Your assignment – In the data below, how many lines include the word "library"? Give only the number.

Available data –
◆ ◆ ◆ ◆ ◆
(** * terraform-provider-capellaextras: the index-build action and its API client

    A shallow embedding of
    - [api/client]   (the HTTP client: authenticators, [apiError], [Client.Do]),
    - [api/indexes]  ([GetIndexBuildStatus], [BuildDeferredIndexes]),
    - [internal/actions] ([BuildIndexAction.Invoke]),
    followed by the properties of the build workflow.

    Go values are rendered as follows.  A [string] is a [string]; an [int] is a
    [Z]; a slice is a [list]; a [map[string]T] is a [gmap string T]; a nilable
    pointer or interface is an [option]; a pair of results [(v, err)] is a
    pair.  In-place updates through a pointer return the updated value. *)

From Stdlib Require Import String Ascii ZArith List DecimalString Lia.
From stdpp Require Import base gmap strings list.

Open Scope string_scope.
Open Scope list_scope.
Open Scope Z_scope.

(** ** Package [fmt]: the verbs this repository uses

    A format string is read once into directives; the directives fix the
    number and the types of the operands, so that a call site is written as
    in Go: [Sprintf "Index: %s, Status: %s" name status]. *)
Module fmt.

(** Operand of [%v]: the two kinds of value this repository prints with it. *)
Inductive any : Type :=
| str (s : string)
| strs (l : list string).

(** [%v] prints a string as it is and a [[]string] as [[a b c]]. *)
Definition print_any (a : any) : string :=
  match a with
  | str s => s
  | strs l => "[" +:+ String.concat " " l +:+ "]"
  end.

(** [%d] prints an [int] in decimal, with a leading [-] when negative. *)
Definition print_int (z : Z) : string := NilZero.string_of_int (Z.to_int z).

Inductive directive : Type :=
| Lit (c : ascii)     (* a character copied to the output *)
| Verb_s              (* %s *)
| Verb_d              (* %d *)
| Verb_v              (* %v *)
| Verb_w              (* %w, accepted by Errorf only *)
| Verb_other.         (* any other verb: outside this model *)

(** A [%] that ends the format has no verb: Go prints [%!(NOVERB)]. *)
Fixpoint parse (format : string) : list directive :=
  match format with
  | EmptyString => []
  | String "%" EmptyString => map Lit (list_ascii_of_string "%!(NOVERB)")
  | String "%" (String c rest) =>
      (match c with
       | "s" => Verb_s
       | "d" => Verb_d
       | "v" => Verb_v
       | "w" => Verb_w
       | "%" => Lit "%"
       | _ => Verb_other
       end)%char :: parse rest
  | String c rest => Lit c :: parse rest
  end.

Section Engine.
(** [W] is the type of the operand of [%w]; [R] the type of the result. *)
Variables (W R : Type) (Error : W -> string).

Fixpoint operands (ds : list directive) : Type :=
  match ds with
  | [] => R
  | Lit _ :: ds' => operands ds'
  | Verb_s :: ds' => string -> operands ds'
  | Verb_d :: ds' => Z -> operands ds'
  | Verb_v :: ds' => any -> operands ds'
  | Verb_w :: ds' => W -> operands ds'
  | Verb_other :: ds' => Empty_set -> operands ds'
  end.

(** [k] receives the text that follows and the operand of the last [%w]
    seen so far; [w] is that operand for the text printed so far. *)
Fixpoint run (ds : list directive) (w : option W)
    (k : string -> option W -> R) {struct ds} : operands ds :=
  match ds return operands ds with
  | [] => k "" w
  | Lit c :: ds' => run ds' w (fun s => k (String c s))
  | Verb_s :: ds' => fun a => run ds' w (fun s => k (a +:+ s))
  | Verb_d :: ds' => fun z => run ds' w (fun s => k (print_int z +:+ s))
  | Verb_v :: ds' => fun a => run ds' w (fun s => k (print_any a +:+ s))
  | Verb_w :: ds' => fun e => run ds' (Some e) (fun s => k (Error e +:+ s))
  | Verb_other :: ds' => fun a => match a with end
  end.
End Engine.

(** [fmt.Sprintf]: [%w] is not a verb of Sprintf, so its operand type is
    empty. *)
Definition Sprintf (format : string)
  : operands Empty_set string (parse format) :=
  run Empty_set string (fun e => match e with end)
      (parse format) None (fun s _ => s).

End fmt.

(** ** Package [strings] *)

(** [strings.Join(elems, sep)]: nothing for no element, the element for one,
    and otherwise the first element followed by [sep] and each further one. *)
Definition strings_Join (elems : list string) (sep : string) : string :=
  match elems with
  | [] => ""
  | first :: rest => fold_left (fun b s => b +:+ sep +:+ s) rest first
  end.

(** ** Package [api/client] *)
Module client.

(** [apiError] models a common API error payload.  [Detail] ([any] in Go)
    is kept as the raw JSON text, absent when the field is. *)
Record apiError : Type := {
  Code : string;
  Message : string;
  Detail : option string;
}.

Definition apiError_Error (e : apiError) : string :=
  if ((Code e =? "") && (Message e =? ""))%string then "capella api error"
  else if (Code e =? "")%string then Message e
  else if (Message e =? "")%string then Code e
  else fmt.Sprintf "%s: %s" (Code e) (Message e).

(** The values of Go's [error] interface that this package produces or
    passes on: a plain message (made by [fmt.Errorf] without [%w], or
    returned by a library), an [apiError], and the wrapper that
    [fmt.Errorf] makes for [%w]. *)
Inductive error : Type :=
| errorString (s : string)
| apiErr (e : apiError)
| wrapError (msg : string) (err : error).

Definition Error (e : error) : string :=
  match e with
  | errorString s => s
  | apiErr ae => apiError_Error ae
  | wrapError msg _ => msg
  end.

Definition Unwrap (e : error) : option error :=
  match e with
  | wrapError _ err => Some err
  | _ => None
  end.

(** [fmt.Errorf]: the text is that of Sprintf with [%w] printing the
    operand's [Error()]; the result wraps the operand of [%w] if there is
    one. *)
Definition Errorf (format : string)
  : fmt.operands error error (fmt.parse format) :=
  fmt.run error error Error (fmt.parse format) None
    (fun s w => match w with
                | Some err => wrapError s err
                | None => errorString s
                end).

(** [http.Header]: a header name maps to its values. *)
Abbreviation http_Header := (gmap string (list string)).

(** [Header.Set] replaces the values of [key] by the single [value].  Go
    first brings [key] into canonical MIME form; every name set by this
    package ("Authorization", "Accept", "Content-Type", "User-Agent") is
    already in that form. *)
Definition Header_Set (h : http_Header) (key value : string) : http_Header :=
  <[key := [value]]> h.

(** [Header.Get]: the first value of [key], or the empty string. *)
Definition Header_Get (h : http_Header) (key : string) : string :=
  match h !! key with
  | Some (v :: _) => v
  | _ => ""
  end.

Record Request : Type := {
  Method : string;
  URL : string;
  Header : http_Header;
  Body : option string;
}.

Definition set_header (req : Request) (key value : string) : Request :=
  {| Method := Method req; URL := URL req;
     Header := Header_Set (Header req) key value; Body := Body req |}.

Record Response : Type := {
  StatusCode : Z;
  RespBody : string;
}.

(** [Authenticator] applies authentication to an outgoing request; [Apply]
    returns the request as it has left it and its error. *)
Record Authenticator : Type := {
  Apply : Request -> Request * option error;
}.

(** [BearerTokenAuth] adds an [Authorization: Bearer <token>] header. *)
Record BearerTokenAuth : Type := { Token : string }.

Definition BearerTokenAuth_Apply (a : BearerTokenAuth) (req : Request)
  : Request * option error :=
  if (Token a =? "")%string then (req, None)
  else (set_header req "Authorization" ("Bearer " +:+ Token a), None).

Definition bearer (a : BearerTokenAuth) : Authenticator :=
  {| Apply := BearerTokenAuth_Apply a |}.

(** [Client].  [HTTP] stands for the retrying transport: its [Do] either
    fails or yields the final response. *)
Record Client : Type := {
  BaseURL : option string;
  HTTP : Request -> error + Response;
  Auth : option Authenticator;
  UserAgent : string;
  OrganizationID : string;
  ProjectID : string;
}.

(** What [json.Decoder.Decode] reports for a response body. *)
Inductive Decoded (O : Type) : Type :=
| DecodeEOF
| DecodeFailed (err : error)
| DecodeOk (v : O).
Arguments DecodeEOF {O}.
Arguments DecodeFailed {O} err.
Arguments DecodeOk {O} v.

Section Do.
(** The library calls of [Do], taken as given:
    - [buildURL base p query]: the "Build URL" block ([url.Parse] of an
      absolute [p], else [path.Clean] and [ResolveReference], then the
      encoded query), which fails when an absolute [p] does not parse;
    - [json_Encode]: the JSON encoder on the request body;
    - [NewRequest]: [retryablehttp.NewRequest];
    - [json_Unmarshal_apiError]: [json.Unmarshal] into an [apiError],
      [None] when it reports an error;
    - [json_Decode]: the strict decoder on the response body. *)
Context {B O : Type}.
Variable buildURL : string -> string -> gmap string string -> error + string.
Variable json_Encode : B -> error + string.
Variable NewRequest : string -> string -> option string -> error + Request.
Variable json_Unmarshal_apiError : string -> option apiError.
Variable json_Decode : string -> Decoded O.

(** Lines 170-226 of [Do]: the request that is handed to the transport. *)
Definition prepare (c : Client) (method p : string)
    (query : gmap string string) (body : option B) : error + Request :=
  match BaseURL c with
  | None => inl (Errorf "client BaseURL not configured")
  | Some base =>
    match buildURL base p query with
    | inl err => inl err
    | inr u =>
      match
        match body with
        | None => inr None
        | Some b => match json_Encode b with
                    | inl err => inl err
                    | inr buf => inr (Some buf)
                    end
        end
      with
      | inl err => inl err
      | inr reqBody =>
        match NewRequest method u reqBody with
        | inl err => inl err
        | inr req =>
          let req := match body with
                     | Some _ => set_header req "Content-Type" "application/json"
                     | None => req
                     end in
          let req := set_header req "Accept" "application/json" in
          let req := if (UserAgent c =? "")%string then req
                     else set_header req "User-Agent" (UserAgent c) in
          match Auth c with
          | None => inr req
          | Some a => match Apply a req with
                      | (_, Some err) => inl err
                      | (req', None) => inr req'
                      end
          end
        end
      end
    end
  end.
◆ ◆ ◆ ◆ ◆
Task output – 2